**WORK ORDER**. Return verbatim all lines from the first one in the records to the line with "[get_active_opportunities]. *)", both ends kept.

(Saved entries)
= Beginning of Section =

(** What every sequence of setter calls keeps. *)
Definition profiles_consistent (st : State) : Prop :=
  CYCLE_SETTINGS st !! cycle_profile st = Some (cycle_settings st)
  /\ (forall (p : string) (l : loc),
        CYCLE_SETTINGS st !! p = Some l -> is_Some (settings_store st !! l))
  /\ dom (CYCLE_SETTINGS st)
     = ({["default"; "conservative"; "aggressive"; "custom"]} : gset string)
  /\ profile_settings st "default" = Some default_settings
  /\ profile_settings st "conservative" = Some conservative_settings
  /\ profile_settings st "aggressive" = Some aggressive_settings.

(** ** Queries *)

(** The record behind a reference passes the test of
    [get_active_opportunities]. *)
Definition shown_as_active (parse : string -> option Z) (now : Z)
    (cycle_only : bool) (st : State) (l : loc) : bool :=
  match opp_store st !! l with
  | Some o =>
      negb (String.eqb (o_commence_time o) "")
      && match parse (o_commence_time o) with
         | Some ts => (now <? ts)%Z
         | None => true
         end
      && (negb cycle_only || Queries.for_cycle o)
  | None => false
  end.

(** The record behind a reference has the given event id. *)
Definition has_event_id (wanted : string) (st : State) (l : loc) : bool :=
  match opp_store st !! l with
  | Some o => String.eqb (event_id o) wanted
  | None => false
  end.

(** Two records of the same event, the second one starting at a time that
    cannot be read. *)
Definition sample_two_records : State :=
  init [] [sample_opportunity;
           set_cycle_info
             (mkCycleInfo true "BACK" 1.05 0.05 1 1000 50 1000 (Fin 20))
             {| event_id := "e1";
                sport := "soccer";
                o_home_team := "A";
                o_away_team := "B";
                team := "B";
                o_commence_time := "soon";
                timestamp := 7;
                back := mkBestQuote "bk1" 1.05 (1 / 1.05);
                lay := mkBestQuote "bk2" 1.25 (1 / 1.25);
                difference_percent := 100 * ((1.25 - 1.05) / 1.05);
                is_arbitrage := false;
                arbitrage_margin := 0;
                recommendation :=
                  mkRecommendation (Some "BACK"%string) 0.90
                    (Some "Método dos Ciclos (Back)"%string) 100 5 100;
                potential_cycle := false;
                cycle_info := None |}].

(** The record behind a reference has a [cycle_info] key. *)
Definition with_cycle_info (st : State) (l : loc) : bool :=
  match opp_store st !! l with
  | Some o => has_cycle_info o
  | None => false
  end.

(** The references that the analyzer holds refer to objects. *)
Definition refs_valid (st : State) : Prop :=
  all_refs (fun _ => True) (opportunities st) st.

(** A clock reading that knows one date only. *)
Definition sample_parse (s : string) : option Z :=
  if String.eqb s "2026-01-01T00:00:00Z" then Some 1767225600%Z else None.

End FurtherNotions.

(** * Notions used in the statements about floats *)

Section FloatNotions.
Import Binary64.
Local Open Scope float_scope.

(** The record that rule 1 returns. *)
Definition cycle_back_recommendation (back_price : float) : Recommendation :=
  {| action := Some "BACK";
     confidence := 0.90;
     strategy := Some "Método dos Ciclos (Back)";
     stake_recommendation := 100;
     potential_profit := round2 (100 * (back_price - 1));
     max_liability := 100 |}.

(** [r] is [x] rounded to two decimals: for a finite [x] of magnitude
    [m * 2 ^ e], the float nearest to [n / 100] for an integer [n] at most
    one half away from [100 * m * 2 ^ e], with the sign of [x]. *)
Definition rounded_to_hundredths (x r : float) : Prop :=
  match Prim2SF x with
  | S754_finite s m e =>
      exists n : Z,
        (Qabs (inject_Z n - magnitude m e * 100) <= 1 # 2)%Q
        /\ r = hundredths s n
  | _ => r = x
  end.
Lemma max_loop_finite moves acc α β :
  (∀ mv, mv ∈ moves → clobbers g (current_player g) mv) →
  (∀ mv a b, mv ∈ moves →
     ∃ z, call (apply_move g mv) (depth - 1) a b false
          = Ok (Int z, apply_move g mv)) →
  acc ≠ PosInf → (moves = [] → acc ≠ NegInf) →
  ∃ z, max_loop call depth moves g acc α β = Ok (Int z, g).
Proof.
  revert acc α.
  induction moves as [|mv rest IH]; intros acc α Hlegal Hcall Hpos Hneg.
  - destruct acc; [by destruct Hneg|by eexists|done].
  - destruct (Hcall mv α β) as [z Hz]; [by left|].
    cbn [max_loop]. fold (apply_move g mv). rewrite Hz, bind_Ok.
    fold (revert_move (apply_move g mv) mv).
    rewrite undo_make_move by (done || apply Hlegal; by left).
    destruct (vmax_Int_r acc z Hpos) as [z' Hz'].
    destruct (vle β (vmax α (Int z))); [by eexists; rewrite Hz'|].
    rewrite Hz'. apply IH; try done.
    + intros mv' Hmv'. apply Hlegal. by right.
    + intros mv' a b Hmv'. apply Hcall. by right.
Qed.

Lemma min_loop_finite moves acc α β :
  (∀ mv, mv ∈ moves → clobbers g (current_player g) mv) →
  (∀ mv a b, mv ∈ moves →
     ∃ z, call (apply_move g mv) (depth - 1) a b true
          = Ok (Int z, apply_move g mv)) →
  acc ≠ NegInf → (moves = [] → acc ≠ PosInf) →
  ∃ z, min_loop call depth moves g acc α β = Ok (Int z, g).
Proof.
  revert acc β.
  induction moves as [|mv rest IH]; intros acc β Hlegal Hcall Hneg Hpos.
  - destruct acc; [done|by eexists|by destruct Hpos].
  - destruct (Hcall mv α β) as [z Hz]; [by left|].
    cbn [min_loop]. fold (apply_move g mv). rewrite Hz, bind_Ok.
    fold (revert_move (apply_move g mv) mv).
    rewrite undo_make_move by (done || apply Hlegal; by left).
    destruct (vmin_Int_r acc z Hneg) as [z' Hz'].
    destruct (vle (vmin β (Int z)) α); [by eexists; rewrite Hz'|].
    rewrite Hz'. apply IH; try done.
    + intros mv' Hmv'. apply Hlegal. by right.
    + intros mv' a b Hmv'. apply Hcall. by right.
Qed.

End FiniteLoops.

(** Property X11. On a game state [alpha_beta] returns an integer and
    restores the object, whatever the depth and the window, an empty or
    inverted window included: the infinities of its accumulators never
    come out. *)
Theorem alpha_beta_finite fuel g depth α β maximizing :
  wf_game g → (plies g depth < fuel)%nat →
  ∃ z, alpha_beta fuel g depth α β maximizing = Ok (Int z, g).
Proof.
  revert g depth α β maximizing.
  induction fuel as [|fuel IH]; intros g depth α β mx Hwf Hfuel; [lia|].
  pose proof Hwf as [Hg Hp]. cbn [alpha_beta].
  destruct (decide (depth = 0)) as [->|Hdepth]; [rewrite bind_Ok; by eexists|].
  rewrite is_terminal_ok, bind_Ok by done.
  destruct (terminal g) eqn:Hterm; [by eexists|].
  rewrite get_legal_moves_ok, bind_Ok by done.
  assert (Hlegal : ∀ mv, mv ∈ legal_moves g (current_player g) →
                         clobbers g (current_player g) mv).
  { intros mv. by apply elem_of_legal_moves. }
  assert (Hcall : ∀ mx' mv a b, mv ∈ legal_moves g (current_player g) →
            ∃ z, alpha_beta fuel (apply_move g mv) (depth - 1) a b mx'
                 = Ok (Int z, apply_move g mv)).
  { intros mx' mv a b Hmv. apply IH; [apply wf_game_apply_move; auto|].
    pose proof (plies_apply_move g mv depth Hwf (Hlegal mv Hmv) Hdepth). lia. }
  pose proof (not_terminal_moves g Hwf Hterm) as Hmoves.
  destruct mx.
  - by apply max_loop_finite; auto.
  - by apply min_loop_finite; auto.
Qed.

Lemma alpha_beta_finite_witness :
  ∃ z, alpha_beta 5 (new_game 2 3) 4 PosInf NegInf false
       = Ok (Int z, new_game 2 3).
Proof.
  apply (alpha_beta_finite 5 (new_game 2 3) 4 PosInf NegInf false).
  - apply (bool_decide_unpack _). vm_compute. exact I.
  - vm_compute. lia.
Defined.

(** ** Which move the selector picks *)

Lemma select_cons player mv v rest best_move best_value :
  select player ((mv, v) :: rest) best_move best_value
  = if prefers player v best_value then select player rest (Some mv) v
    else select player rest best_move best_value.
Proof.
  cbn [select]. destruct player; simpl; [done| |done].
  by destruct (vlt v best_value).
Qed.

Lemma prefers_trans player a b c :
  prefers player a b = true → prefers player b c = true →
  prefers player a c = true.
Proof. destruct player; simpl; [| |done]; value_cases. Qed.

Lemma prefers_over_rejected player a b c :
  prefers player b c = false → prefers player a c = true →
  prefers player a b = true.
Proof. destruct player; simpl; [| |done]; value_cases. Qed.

= End of Section =

**ANSWER SPACE**.
(** What every sequence of setter calls keeps. *)
Definition profiles_consistent (st : State) : Prop :=
  CYCLE_SETTINGS st !! cycle_profile st = Some (cycle_settings st)
  /\ (forall (p : string) (l : loc),
        CYCLE_SETTINGS st !! p = Some l -> is_Some (settings_store st !! l))
  /\ dom (CYCLE_SETTINGS st)
     = ({["default"; "conservative"; "aggressive"; "custom"]} : gset string)
  /\ profile_settings st "default" = Some default_settings
  /\ profile_settings st "conservative" = Some conservative_settings
  /\ profile_settings st "aggressive" = Some aggressive_settings.

(** ** Queries *)

(** The record behind a reference passes the test of
    [get_active_opportunities]. *)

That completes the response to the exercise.